Several factors inherent to fast food, including excessive portion sizes, palatability, and high solid fat and added sugar content, may contribute to associations between fast-food consumption, obesity and other unfavourable health outcomes(Reference McCrory, Harbaugh and Appeadu14). Lowering fast-food consumption is therefore a key component of public health efforts to combat obesity, yet living in an area with a high density of fast-food outlets challenges the effectiveness of weight management programmes(Reference Tarlov, Wing and Gordon15,Reference Feathers, Aycinena and Lovasi16) . Reducing fast-food intake is particularly difficult as it is widely pervasive and highly palatable(Reference Min, Jahns and Xue17). In addition, systemic drivers such as economic systems, and environmental drivers such as marketing environments, further promote consumption of fast food, as well as other energy-dense products(Reference Swinburn, Sacks and Hall18). It is therefore critical to improve the nutritional composition of menu offerings at these restaurants. Many fast-food chains (e.g. McDonalds™, Burger King™, etc.) are multi-national corporations, and as such, fast-food consumption has been implicated as one of the several causes of the global pandemic of obesity. Fast-food consumption is positively correlated with obesity rates across countries(Reference De Vogli, Kouvonen and Gimeno19,Reference Braithwaite, Stewart and Hancox20) , yet few studies have compared the energy(Reference Roberts, Das and Suen21) and nutrient(Reference Dunford, Webster and Woodward22) content of fast-food offerings across countries. Roberts et al. (Reference Roberts, Das and Suen21) selected 223 meals from 111 randomly selected restaurants in Brazil, China, Finland, Ghana and India and reported that high energy content in fast-food and full-service restaurant meals was widespread globally, with only meals in China having significantly lower energy content compared with those in the USA. Dunford et al. (Reference Dunford, Webster and Woodward22) examined salt levels in menu items in several multinational fast-food chains across countries and observed differences in salt content across similar products in different countries. However, no study to date has specifically evaluated the sugar content of fast-food menu items across different countries.
The purpose of this study was to compare the sugar content of menu offerings at four multinational fast-food chains (McDonalds™, Burger King™ (Hungry Jacks™ in Australia), Subway™ and Kentucky Fried Chicken™), across the USA, Germany and Australia. This is important because observed variability in sugar content across very similar products demonstrates that excess sugar is present for non-technical (e.g. food texture and colouring) reasons and suggests that fast-food companies could thus reformulate their offerings to contain less sugar.
Methods
Three high-income, Westernised countries, with relatively similar dietary patterns and publicly available online nutrition information on serving size and total sugar content per serving of menu items at McDonalds™, Burger King™ (Hungry Jacks™ in Australia), Subway™ and Kentucky Fried Chicken™, were selected. Similar to a prior study comparing salt levels in fast food across countries(Reference Dunford, Webster and Woodward22), these four multinational chains (McDonalds™, Burger King™ (Hungry Jacks™ in Australia), Subway™ and Kentucky Fried Chicken™) were chosen due to their global presence and the availability of online nutrition data for the vast majority of their offerings. Individual food items on each menu were divided into breakfast sandwiches, burgers, sandwiches, desserts and condiments, as per their classification on their respective online menus. Beverages (excluding hot drinks, such as coffee) were categorised as fountain, frozen (e.g. smoothies) or pre-packaged (e.g. juice box and bottled juice) drinks.

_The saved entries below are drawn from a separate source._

(** ** A concrete run *)

Local Abbreviation local_step := (process_step (F := exact) (A2 := toy_argon2) (PG := text_order) (TG := recorder) (X := path_mux)
  (λ _, 0) (request_policy default_policy ∅) 999 "a_bot" local_wire local_raw (λ _, true) (λ _, None) (λ _ _, 0%Q) (λ _, 0) local_ui).

Local Abbreviation local_run := (run_processes (F := exact) (A2 := toy_argon2) (PG := text_order) (TG := recorder) (X := path_mux)
  (λ _, 0) (request_policy default_policy ∅) 999 "a_bot" local_wire local_raw (λ _, true) (λ _, None) (λ _ _, 0%Q) (λ _, 0) local_ui).

(** The statements of the events of [Deployment], with the audit rows, the
    key's hash and the binding token the run produces: an app and its capability,
    a key, a user who joins, agrees and gets the token; the stranger's request commits nothing. *)
Definition local_db : Database := w_db (local_run local_events (local_state, rec_world 0 registrar_db)).2.
Definition local_records : list (Z * statement) := (λ r, (0, SRecord (a_cols r))) <$> audit_log local_db.
Definition local_hash : string := default "" (key_hash <$> app_keys local_db !! 1).

Definition local_token : string * TokenRow := default ("", mkToken 0 0 0) (head (map_to_list (pending_tokens local_db))).

Definition local_statements : list (list (Z * statement)) :=
  [take 1 local_records ++
     [(0, SInsertApp "shop" "Shop" "" "" "root"); (0, SAddCapability "shop" CapNoopInvoke)] ++ take 2 (drop 1 local_records);
   [(0, SInsertKey "shop" local_hash "shop1" "")] ++ take 1 (drop 3 local_records);
   [(0, SUpsertUser 500 "ann" "ko"); (0, SAgree 1); (0, SIssueToken local_token.1 1 (expires_at local_token.2 / 1000000))] ++ take 1 (drop 4 local_records);
   []].

#[export] Instance database_eq_dec : EqDecision Database.
Proof. solve_decision. Defined.

Example local_statements_effect : exec_all (concat local_statements) registrar_db = local_db.
Proof. apply (bool_decide_eq_true_1 _). vm_compute. reflexivity. Qed.


Lemma least_privilege_witness :
  bounded PBot registrar_db
    (w_db (local_step (EvBot (start_update (-1001) "/agree")) (local_state, rec_world 0 registrar_db)).2).
Proof.
  apply (least_privilege (F := exact) (A2 := toy_argon2) (PG := text_order) (TG := recorder) (X := path_mux)
    (λ _, 0) (request_policy default_policy ∅) 999 "a_bot" local_wire local_raw (λ _, true) (λ _, None) (λ _ _, 0%Q) (λ _, 0)
    local_ui (EvBot (start_update (-1001) "/agree")) local_state (rec_world 0 registrar_db)); [reflexivity|right; reflexivity].
Defined.

Definition call_object (c : string * string * json) : json :=
  JObj [("method", JStr c.1.1); ("token", JStr c.1.2); ("body", c.2)].

(** The bytes of a reply; a panic closes the connection. *)
Definition mock_response (r : mock_reply) : result HarnessResponse :=
  let ok j := Ok (mkHarnessResponse StatusOK (MockTelegram.mkRaw (text j) (Some j))) in
  match r with
  | MJson j => ok j
  | MCalls (Some l) _ => ok (JArr (call_object <$> l))
  | MCalls None _ => Ok (mkHarnessResponse StatusOK (MockTelegram.mkRaw "" None))
  | MUpdates l => ok (JArr ((λ u, JObj (map_to_list u)) <$> l))
  | MNotFound => Ok (mkHarnessResponse StatusNotFound (MockTelegram.mkRaw "" None))
  | MPanic => Err (Msg "EOF")
  end.

Definition bot_methods (rs : list MockRequest) : list string := omap (λ r, snd <$> split_path (mr_Path r)) rs.
Definition to_mock (rs : list MockRequest) (m : Mock windows) : Mock windows :=
  foldl (λ m r, (mock_serve to_any r [] m).2) m rs.

Definition addressed (method url : string) (q : HarnessRequest) : bool :=
  String.eqb (hq_Method q) method && String.eqb (hq_URL q) url.

Definition stack_Do (q : HarnessRequest) : ST (Stack S) (result HarnessResponse) := λ st,
  let test path sent :=
    let '(r, m) := mock_serve to_any (mkMockRequest (hq_Method q) path (MockTelegram.mkRaw "" None)) [] (sk_mock st) in
    (mock_response r, mkStack (sk_server st) m sent) in
  if addressed "POST" (mock +:+ "/test/reset") q then test "/test/reset" []
  else if addressed "GET" (mock +:+ "/test/calls") q then test "/test/calls" (sk_sent st)
  else
    let '(r, s, rs) := server q (sk_server st) in
    (r, mkStack s (to_mock rs (sk_mock st)) (sk_sent st ++ bot_methods rs)).

(** The mock has recorded no method more often than the server sent it. *)
Definition counted (st : Stack S) : Prop :=
  ∀ m, count_method m (cl_Method <$> ws_calls (mk_store (sk_mock st))) <= count_method m (sk_sent st).

Lemma count_app m l l' : count_method m (l ++ l') = count_method m l + count_method m l'.
Proof. unfold count_method. rewrite filter_app, length_app. lia. Qed.
Lemma count_drop m n l : count_method m (drop n l) <= count_method m l.
Proof. rewrite <- (take_drop n l) at 2. rewrite count_app. unfold count_method. lia. Qed.

Lemma count_push m n (c : Call) l :
  count_method m (cl_Method <$> MockTelegram.push n c l) <= count_method m (cl_Method <$> l) + count_method m [cl_Method c].
Proof.
  unfold MockTelegram.push. case_match; rewrite fmap_app, count_app; [|simpl; lia].
  rewrite fmap_drop. pose proof (count_drop m 1 (cl_Method <$> l)). simpl. lia.
Qed.

(** A request to the mock adds at most its own method. *)
Lemma bot_method_calls method b (k : Mock windows) :
  ws_calls (mk_store (bot_method to_any method b [] k).2) = ws_calls (mk_store k).
Proof.
  unfold bot_method, getUpdates, mbind, st_bind, mret, st_ret. repeat (case_match; simpl; try done);
    unfold mret, st_ret in *; by simplify_eq/=.
Qed.

Lemma Inject_calls b (k : Mock windows) : ws_calls (mk_store (Inject to_any b k).2) = ws_calls (mk_store k).
Proof. unfold Inject. rewrite bind_run. simpl. by destruct (default _ _). Qed.

Lemma mock_serve_counts m r (k : Mock windows) :
  count_method m (cl_Method <$> ws_calls (mk_store (mock_serve to_any r [] k).2)) <=
  count_method m (cl_Method <$> ws_calls (mk_store k)) + count_method m (bot_methods [r]).
Proof.
  assert (∀ l, 0 <= count_method m l) as Hz by (intros; unfold count_method; lia).
  pose proof (Hz (bot_methods [r])) as Hb. pose proof (Hz (cl_Method <$> ws_calls (mk_store k))) as Hk.
  unfold mock_serve. destruct (String.eqb (mr_Path r) "/test/inject-update").
  { rewrite bind_run. pose proof (Inject_calls (mr_Body r) k) as Hi. destruct (Inject to_any (mr_Body r) k) as [x k'].
    unfold mret, st_ret. cbn [fst snd] in *. rewrite Hi. lia. }
  destruct (_ && _); [unfold st_get, mbind, st_bind, mret, st_ret; cbn [fst snd]; lia|].
  destruct (_ && _).
  { rewrite bind_run. unfold to_store, on_store, mret, st_ret. cbn [fst snd mk_store Reset windows_store ws_calls].
    change (count_method m (cl_Method <$> [])) with 0. lia. }
  destruct (split_path (mr_Path r)) as [[token method]|] eqn:Es; [|unfold mret, st_ret; cbn [fst snd]; lia].
  replace (bot_methods [r]) with [method] by (unfold bot_methods; simpl; by rewrite Es).
  rewrite bind_run. unfold to_store, on_store. cbn [fst snd]. rewrite bot_method_calls. apply count_push.
Qed.
(** * Doubly linked base, deque and positional list (ch07/doubleLinkNode.py)

    A shallow embedding of the three classes of [doubleLinkNode.py] over an
    explicit object store, and the properties of the positional list that
    the specification states about them.

    Python objects are references into a store.  Node objects and list
    objects live in two arrays that only grow (Python never reuses a live
    object; garbage collection is not observable).  Every method is a
    computation that threads the store and may raise a Python exception;
    the store is kept as it is when an exception is raised, exactly as an
    interrupted Python method leaves the heap.

    Class _Node declares [__slots__], so which attributes a node may hold
    is part of the program.  The methods are embedded once, for an
    arbitrary declaration; [Node_slots] is the tuple written in the source
    and [init_slots] the names that [_Node.__init__] assigns.  The two
    differ in the first name, and with [Node_slots] no node can be created
    (see [source_store_empty] and claim C9).  The claims are settled on
    [Node_slots], the program as it stands.  What the methods do under a
    declaration that admits [_element] is proved as well (module
    [Intended] and the laws after the claims): it is what the docstrings
    announce, and it shows what the one wrong name costs.

    The deque raises [Empty], a name that the file never binds; the
    methods are embedded with the NameError that Python raises for it.

    The development then covers what surrounds the three classes: the
    behaviour of each method on the stores that programs can reach, the
    function [pq_sort] of ch09/pq_sort.py, which sorts a positional list
    through a priority queue, and the array stack of ch06/arrayStack.py
    with the two delimiter matchers built on it. *)

From Stdlib Require Import ZArith Lia Ascii.
From stdpp Require Import base tactics decidable option list sets strings.

#[local] Set Warnings "-clear-no-such-hyp".

Open Scope string_scope.
Open Scope list_scope.

(** ** Python values, exceptions and the method monad *)

(** Elements stored in a container.  The classes never inspect an element,
    so a small universe of payloads is enough; [PyNone] is Python's [None]. *)
Inductive value :=
  | PyNone
  | PyInt (z : Z)
  | PyStr (s : string).

#[global] Instance value_eq_dec : EqDecision value.
Proof. solve_decision. Defined.
(** A computation run for its effect on the plugin. *)
Definition forget {A : Type} (m : M A) : M unit :=
  fun d =>
    match m d with
    | Ret _ d1 => Ret tt d1
    | Panic msg d1 => Panic msg d1
    end.

Definition do_call (E : Env) (c : call) : M unit :=
  match c with
  | CallSetConfig cfg => forget (SetConfig E cfg)
  | CallStartTask cfg => forget (StartTask E cfg)
  | CallRecoverTask handle => forget (RecoverTask handle)
  | CallWaitTask taskID => forget (WaitTask taskID)
  | CallStopTask taskID timeout signal => forget (StopTask taskID timeout signal)
  | CallDestroyTask taskID force => forget (DestroyTask taskID force)
  | CallInspectTask taskID => forget (InspectTask taskID)
  | CallTaskStats taskID interval => forget (TaskStats taskID interval)
  | CallSignalTask taskID signal => forget (SignalTask taskID signal)
  | CallExecTask taskID cmd timeout => forget (ExecTask taskID cmd timeout)
  end.

(** The plugin after a sequence of calls on a new plugin, each answered by
    its own environment.  A call that panics is kept with the state it
    reached, which only adds states. *)
Definition after (cs : list (Env * call)) : WasmtimeDriverPlugin :=
  fold_left (fun d ec => final_state (do_call (fst ec) (snd ec) d)) cs NewPlugin.

(** Every registered id refers to an allocated handle whose task
    configuration carries that id. *)
Definition store_ok (d : WasmtimeDriverPlugin) : Prop :=
  forall id l,
    tasks d !! id = Some l ->
    exists v, heap d !! l = Some v /\ drivers.ID (taskHandle.taskConfig v) = id.

(** The ways a call changes the task store and the handles. *)
Definition store_move (d d' : WasmtimeDriverPlugin) : Prop :=
  (tasks d' = tasks d /\ heap d' = heap d)
  \/ (exists v,
        tasks d' = tasks d /\ heap d' = <[fresh_loc (heap d) := v]> (heap d))
  \/ (exists v,
        tasks d !! drivers.ID (taskHandle.taskConfig v) = None
        /\ tasks d' = <[drivers.ID (taskHandle.taskConfig v) := fresh_loc (heap d)]> (tasks d)
        /\ heap d' = <[fresh_loc (heap d) := v]> (heap d))
  \/ (exists l v,
        heap d !! l = Some v
        /\ heap d' = <[l := stopped v]> (heap d)
        /\ (tasks d' = tasks d \/ exists id, tasks d' = delete id (tasks d)))
  \/ (exists id, tasks d' = delete id (tasks d) /\ heap d' = heap d).

(** ** The goroutine of a task

    [taskHandle.run], the body of the goroutine [StartTask] spawns, is
    declared in a file of the package other than [driver.go]. *)

Definition set_exited (r : drivers.ExitResult) (h : taskHandle.t) : taskHandle.t :=
  taskHandle.mk (taskHandle.taskConfig h) drivers.TaskStateExited
    (taskHandle.startedAt h) (taskHandle.modulePath h)
    (taskHandle.ioBufferConf h) (taskHandle.mainFunc h)
    (taskHandle.wasmModulesCache h) (taskHandle.store h)
    (taskHandle.completionCh h) (Some r).

(** Modelled from the spec: the internal completion of [taskHandle.run],
    "Running→Exited(Completed|Faulted) once the call protocol returns;
    signals a one-shot completion channel/event exactly once; idempotent — a
    second internal completion signal must never fire".  The handle becomes
    exited and keeps the result of the call (an exit after [stop()] is the
    return of the interrupted call); on a handle that has exited nothing
    happens. *)
Definition completed (r : drivers.ExitResult) (h : taskHandle.t) : taskHandle.t :=
  if String.eqb (taskHandle.procState h) drivers.TaskStateExited then h
  else set_exited r h.

(** The return, with the result [r], of the engine call in the goroutine
    [h.run()] of the handle [h]. *)
Definition run_returns (h : loc) (r : drivers.ExitResult) : M unit :=
  v <~ deref h ;;
  modify (fun d => set_heap (<[h := completed r v]> (heap d)) d).

(** One step of a run of the plugin: a call of one of its methods, or the
    return of the engine call of a task's goroutine. *)
Inductive step : Type :=
| StepCall (E : Env) (c : call)
| StepRunReturns (h : loc) (r : drivers.ExitResult).

Definition do_step (s : step) : M unit :=
  match s with
  | StepCall E c => do_call E c
  | StepRunReturns h r => run_returns h r
  end.

Definition run_steps (steps : list step) (d : WasmtimeDriverPlugin)
  : WasmtimeDriverPlugin :=
  fold_left (fun d s => final_state (do_step s d)) steps d.

(** Whether the handle [h] is allocated and in the state [st]. *)
Definition has_state (st : drivers.TaskState) (h : loc) (d : WasmtimeDriverPlugin)
  : bool :=
  match heap d !! h with
  | Some v => String.eqb (taskHandle.procState v) st
  | None => false
  end.

(** Whether the handle [h] is running in [d] and exited in [d'], and the
    number of steps of a run in which it goes from the one to the other. *)
Definition exits (h : loc) (d d' : WasmtimeDriverPlugin) : bool :=
  has_state drivers.TaskStateRunning h d && has_state drivers.TaskStateExited h d'.

Fixpoint exit_count (h : loc) (steps : list step) (d : WasmtimeDriverPlugin)
  : nat :=
  match steps with
  | [] => 0%nat
  | s :: rest =>
      ((if exits h d (final_state (do_step s d)) then 1 else 0)
       + exit_count h rest (final_state (do_step s d)))%nat
  end.

Definition is_return_of (h : loc) (s : step) : bool :=
  match s with
  | StepRunReturns h' _ => Nat.eqb h' h
  | StepCall _ _ => false
  end.

(** ** Vocabulary of the configuration checks and of the warm-up *)

(** The two checks [SetConfig] makes itself. *)
Definition passes_checks (c : Config.t) : bool :=
  (0 <? CacheConfig.Size (Config.Cache c))
  && negb (ExpirationConfig.Enabled (CacheConfig.Expiration (Config.Cache c))
           && (ExpirationConfig.EntryTTL (CacheConfig.Expiration (Config.Cache c)) <=? 0)).

(** A configuration that passes the checks and, with the cache enabled, has
    a known cache type. *)
Definition acceptable (c : Config.t) : bool :=
  passes_checks c
  && (negb (CacheConfig.Enabled (Config.Cache c))
      || validType (CacheConfig.Type_ (Config.Cache c))).

(** The events of warming the modules [mp] up, all with success. *)
Definition warmupEvents (mp : list string) : list event :=
  flat_map
    (fun p => [EvNewModuleFromFile p; EvSerialize p; EvCacheSet p;
               EvLog "trace" "WASM module pre-cached"])
    mp.

(** The cache after [Set] has been called for the module [p] with its
    serialized form, and after it has been called for each module of [mp] in
    turn. *)
Definition warm_one (E : Env) (c : gcache.Cache) (p : string) : gcache.Cache :=
  match NewModuleFromFile E p with
  | inl _ => c
  | inr m =>
      match Serialize E m with
      | inl _ => c
      | inr ser => snd (cache_Set E c p ser)
      end
  end.

Definition warmed (E : Env) (c : gcache.Cache) (mp : list string) : gcache.Cache :=
  fold_left (warm_one E) mp c.

Definition ttlWarning : event :=
  EvLog "warn" "since expiration enabled for cache all pre-cached modules also will be removed from cache after TTL".

(** Whether a walk of the tree meets an entry whose [lstat] fails, and the
    entries of the tree that are not directories and are named [*.wasm], in
    walk order; the content of a directory that cannot be read is not
    visited. *)
Fixpoint visits_broken (n : filepath.fsnode) : bool :=
  match n with
  | filepath.FsFile _ => false
  | filepath.FsDir _ (Some _) _ => false
  | filepath.FsDir _ None es => entries_broken es
  end
with entries_broken (es : filepath.fsentries) : bool :=
  match es with
  | filepath.FsNil => false
  | filepath.FsEntry n rest => visits_broken n || entries_broken rest
  | filepath.FsBroken _ _ _ => true
  end.

Fixpoint wasm_files (path : string) (n : filepath.fsnode) : list string :=
  match n with
  | filepath.FsFile name =>
      if strings.HasSuffix name ".wasm" then [path] else []
  | filepath.FsDir _ (Some _) _ => []
  | filepath.FsDir _ None es => wasm_entries path es
  end
with wasm_entries (path : string) (es : filepath.fsentries) : list string :=
  match es with
  | filepath.FsNil => []
  | filepath.FsEntry n rest =>
      (wasm_files (filepath.Join path (filepath.Name (filepath.info n))) n
       ++ wasm_entries path rest)%list
  | filepath.FsBroken _ _ rest => wasm_entries path rest
  end.




(** * Properties *)

(** ** The model's own plumbing *)

Scheme fsnode_mut := Induction for filepath.fsnode Sort Prop
  with fsentries_mut := Induction for filepath.fsentries Sort Prop.

Lemma fresh_loc_bound (h : gmap loc taskHandle.t) (l : loc) (v : taskHandle.t) :
  h !! l = Some v -> (l < fresh_loc h)%nat.
Proof.
  unfold fresh_loc.
  cut (forall l v, h !! l = Some v ->
         (l <= map_fold (fun l _ acc => Nat.max l acc) 0%nat h)%nat).
  { intros Hle Hl. specialize (Hle _ _ Hl). lia. }
  clear l v.
  apply (map_fold_weak_ind
           (fun r (m : gmap loc taskHandle.t) =>
              forall l v, m !! l = Some v -> (l <= r)%nat)).
  - intros l v Hl. rewrite lookup_empty in Hl. discriminate.
  - intros i x m r _ IH l v Hl.
    destruct (decide (l = i)) as [->|Hne].
    + lia.
    + rewrite lookup_insert_ne in Hl by congruence.
      specialize (IH _ _ Hl). lia.
Qed.

(** A handle allocated by [new_handle] never reuses a cell. *)
Lemma fresh_loc_fresh (h : gmap loc taskHandle.t) : h !! fresh_loc h = None.
Proof.
  destruct (h !! fresh_loc h) as [v|] eqn:Hl; [|reflexivity].
  apply fresh_loc_bound in Hl. lia.
Qed.

Lemma bind_Ret {A B : Type} (m : M A) (k : A -> M B) d a d1 :
  m d = Ret a d1 -> bind m k d = k a d1.
Proof. intros H. unfold bind. now rewrite H. Qed.

Lemma bind_Panic {A B : Type} (m : M A) (k : A -> M B) d msg d1 :
  m d = Panic msg d1 -> bind m k d = Panic msg d1.
Proof. intros H. unfold bind. now rewrite H. Qed.

Lemma tasks_Get_eq (id : string) d : tasks_Get id d = Ret (tasks d !! id) d.
Proof. reflexivity. Qed.

Lemma deref_Some (h : loc) (v : taskHandle.t) d :
  heap d !! h = Some v -> deref h d = Ret v d.
Proof. intros H. unfold deref. now rewrite H. Qed.

Arguments time.Round : simpl never.
Arguments fresh_loc : simpl never.
Arguments filepath.Join : simpl never.

Ltac run :=
  repeat progress
    (cbv beta delta [bind ret gets modify emit panic tasks_Get tasks_Set
                       tasks_Delete stop make_chan new_handle deref];
     cbn).

(** ** The embedding on concrete inputs *)

Example HasSuffix_wasm :
  strings.HasSuffix "sum.wasm" ".wasm" = true
  /\ strings.HasSuffix ".wasm" ".wasm" = true
  /\ strings.HasSuffix "wasm" ".wasm" = false
  /\ strings.HasSuffix "sum.wasm.bak" ".wasm" = false.
Proof. repeat split. Qed.

Example ttl_as_duration :
  time.mul time.Second 600 = 600000000000
  /\ time.mul time.Second (2 ^ 62) = 0.
Proof. split; reflexivity. Qed.

Example discover_modules :
  discover (Examples.env Examples.defaultConfig false) "/modules"
  = Ret None ["/modules/a.wasm"; "/modules/b.wasm"; "/modules/sub/c.wasm"].
Proof. reflexivity. Qed.

Example discover_missing_directory :
  discover (Examples.env Examples.defaultConfig false) "/nowhere"
  = Panic nil_deref [].
Proof. reflexivity. Qed.

Example walk_over_unreadable_entry :
  filepath.Walk preCacheVisitor
    (inr (filepath.FsDir "m" None
            (filepath.FsEntry (filepath.FsFile "a.wasm")
               (filepath.FsBroken "b.wasm" Examples.no_such_file
                  (filepath.FsEntry (filepath.FsFile "c.wasm") filepath.FsNil)))))
    "/m" []
  = Panic nil_deref ["/m/a.wasm"].
Proof. reflexivity. Qed.

Example walk_over_unreadable_directory :
  filepath.Walk preCacheVisitor
    (inr (filepath.FsDir "m" (Some (LibErr "permission denied")) filepath.FsNil))
    "/m" []
  = Ret None [].
Proof. reflexivity. Qed.

Example SetConfig_defaults :
  exists d,
    SetConfig (Examples.env Examples.defaultConfig false) Examples.cfgBytes NewPlugin
    = Ret None d
    /\ modulesCache d = Some (builtCache (Config.Cache Examples.defaultConfig))
    /\ trace d = [].
Proof. eexists. repeat split. Qed.
(** X23: a registration keeps the store well formed, whether it goes through
    or fails and wherever it fails: if the keys handed out were unused, then
    the primary keys of [tenants] and [users], the foreign keys of
    [user_roles], and the rule that every assignment gives a user a role of
    the user's own tenant all hold after it when they held before.  A
    request that fails validation or names a known e-mail, and one that
    fails within the transaction, write nothing.  One that fails after the
    commit is answered 500 "Registration failed" although the organisation,
    its roles and its founder are written: the store is that of the
    registration gone through, less the session row. *)
Theorem registration_keeps_store_well_formed
    env codec now email_eq refresh_ttl fault keys req d :
  keys_unused keys d →
  primary_keys d → user_roles_foreign_keys d → assignments_within_tenant d →
  let answer := fst (register_run env codec now email_eq refresh_ttl fault keys req d) in
  let d' := snd (register_run env codec now email_eq refresh_ttl fault keys req d) in
  primary_keys d' ∧ user_roles_foreign_keys d' ∧ assignments_within_tenant d'
  ∧ (reg_validation_errors req ≠ []
     ∨ (∃ u, u ∈ users d ∧ email_eq (User.email u) (reg_email req) = true)
     ∨ fault = Some InTransaction →
     d' = d ∧ ∀ acct a r, answer ≠ Registered acct a r)
  ∧ (reg_validation_errors req = [] →
     (∀ u, u ∈ users d → email_eq (User.email u) (reg_email req) ≠ true) →
     fault = Some AfterCommit →
     answer = RegisterRefused (json_error 500 "Registration failed")
     ∧ d' = with_user_sessions
              (snd (register env codec now email_eq refresh_ttl keys req d))
              (user_sessions d)
     ∧ users d' = (users d
                   ++ [User.mk (new_user_id keys) (new_tenant_id keys) (reg_email req)
                         (reg_firstName req) (reg_lastName req) UserActive])%list).
Proof.
  intros (Hft & Hfu & Hfr) [Hpkt Hpku] Hfk Hinv answer d'. subst answer d'.
  assert (let d1 := snd (register env codec now email_eq refresh_ttl keys req d) in
          primary_keys d1 ∧ user_roles_foreign_keys d1 ∧ assignments_within_tenant d1)
    as Hreg.
  { destruct (register_cases env codec now email_eq refresh_ttl keys req d)
      as [[-> _] | (_ & _ & Hrun)]; [by split_and! |].
    rewrite Hrun. cbn [fst snd]. split_and!.
    - split; cbn [tenants users]; rewrite fmap_app; apply NoDup_app;
        (split_and!; [done | | apply NoDup_singleton]);
        intros k Hk Hk'; apply list_elem_of_singleton in Hk'; by subst k.
    - intros ur Hur. cbn [user_roles users roles] in Hur |- *.
      rewrite !fmap_app, !elem_of_app.
      apply elem_of_app in Hur as [Hur | Hur].
      + destruct (Hfk ur Hur) as [? ?]. split; by left.
      + apply list_elem_of_singleton in Hur as ->. cbn.
        split; [right | right; left]; apply list_elem_of_here.
    - intros ur u Hur Hu Hid. cbn [user_roles users roles] in Hur, Hu |- *.
      apply elem_of_app in Hur as [Hur | Hur]; apply elem_of_app in Hu as [Hu | Hu].
      + destruct (Hinv ur u Hur Hu Hid) as (r & Hr & ? & ?).
        exists r. split_and!; [| done | done].
        apply elem_of_app. by left.
      + apply list_elem_of_singleton in Hu as ->. cbn in Hid.
        destruct (Hfk ur Hur) as [Hin _]. rewrite <- Hid in Hin. by destruct Hfu.
      + apply list_elem_of_singleton in Hur as ->. cbn in Hid.
        by destruct (not_elem_of_fmap_key User.id (users d) u _ Hfu Hu).
      + apply list_elem_of_singleton in Hur as ->.
        apply list_elem_of_singleton in Hu as ->.
        exists (Role.mk (new_admin_role_id keys) (new_tenant_id keys) "Admin" true).
        split_and!; [| done | done].
        apply elem_of_app. right. left. }
  destruct Hreg as (Hreg1 & Hreg2 & Hreg3).
  destruct (register_run_cases env codec now email_eq refresh_ttl fault keys req d)
    as [[Hsame Hwhy] | (Hval & Hnew & [[-> Hrun] | [-> Hrun]])].
  - rewrite Hsame. split_and!; try done.
    + intros _. split; [done |]. intros acct a r Hok.
      unfold register_run in Hok. destruct Hwhy as [Herr | [(u & Hu & Heq) | ->]].
      * by rewrite bool_decide_eq_false_2 in Hok.
      * case_bool_decide; cbn [negb] in Hok; [| done].
        rewrite (elem_of_length_nonzero _ u) in Hok; [done |].
        by apply list_elem_of_filter.
      * case_bool_decide; cbn [negb] in Hok; [| done].
        by case_bool_decide.
    + intros Hval Hnew ->. destruct Hwhy as [? | [(u & Hu & Heq) | [=]]]; [done |].
      by destruct (Hnew u Hu).
  - rewrite Hrun. split_and!; try done.
    intros [? | [(u & Hu & Heq) | [=]]]; [done |]. by destruct (Hnew u Hu).
  - rewrite Hrun. cbn [fst snd]. split_and!; try done.
    + intros [? | [(u & Hu & Heq) | [=]]]; [done |]. by destruct (Hnew u Hu).
    + intros _ _ _. split_and!; [done | done |].
      destruct (register_cases env codec now email_eq refresh_ttl keys req d)
        as [[_ Hno] | (_ & _ & Hreg)]; [| by rewrite Hreg].
      exfalso. unfold register, register_run in Hno.
      rewrite bool_decide_eq_true_2 in Hno by done. cbn [negb] in Hno.
      case_bool_decide as Hex; cbn [negb] in Hno; [by destruct (Hno _ _ _ eq_refl) |].
      destruct (filter _ (users d)) as [|u l] eqn:Hf; [done |].
      assert (u ∈ u :: l) as Hin by left. rewrite <- Hf in Hin.
      apply list_elem_of_filter in Hin as [? ?]. by destruct (Hnew u).
Qed.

Serving size and total sugar content per serving were extracted for each menu item from the respective chain’s website, and unless already provided on the website, total sugar (g) per 100 g or per 100 ml of each item was calculated to standardise comparisons between products. Data extraction for all food items took place between June 2018 and January 2019. Data extraction for beverages was completed in January 2020. The mean sugar content per 100 g (or per 100 ml for beverages) and sd were calculated for each category, overall and separately for each country and restaurant chain. Total sugar per 100 g or 100 ml was analysed, rather than added sugar or free sugar, because amounts of added/free sugars were not available in online nutritional data. A correction factor of 0·75 was applied to the sugar content of fountain drinks from the Burger King™ in the USA and Hungry Jacks™ (Australia) because fountain beverage sugar content at these two chains were provided without accounting for ice (and thus had more sugar per serving or per ml), whereas all of the other chains provided nutritional information only when the beverage included ice. This correction factor was derived using the nutritional information from similar fast-food restaurants (e.g. Arby’s™ and In-N-Out™), which provided online nutritional information for fountain beverages both with and without ice.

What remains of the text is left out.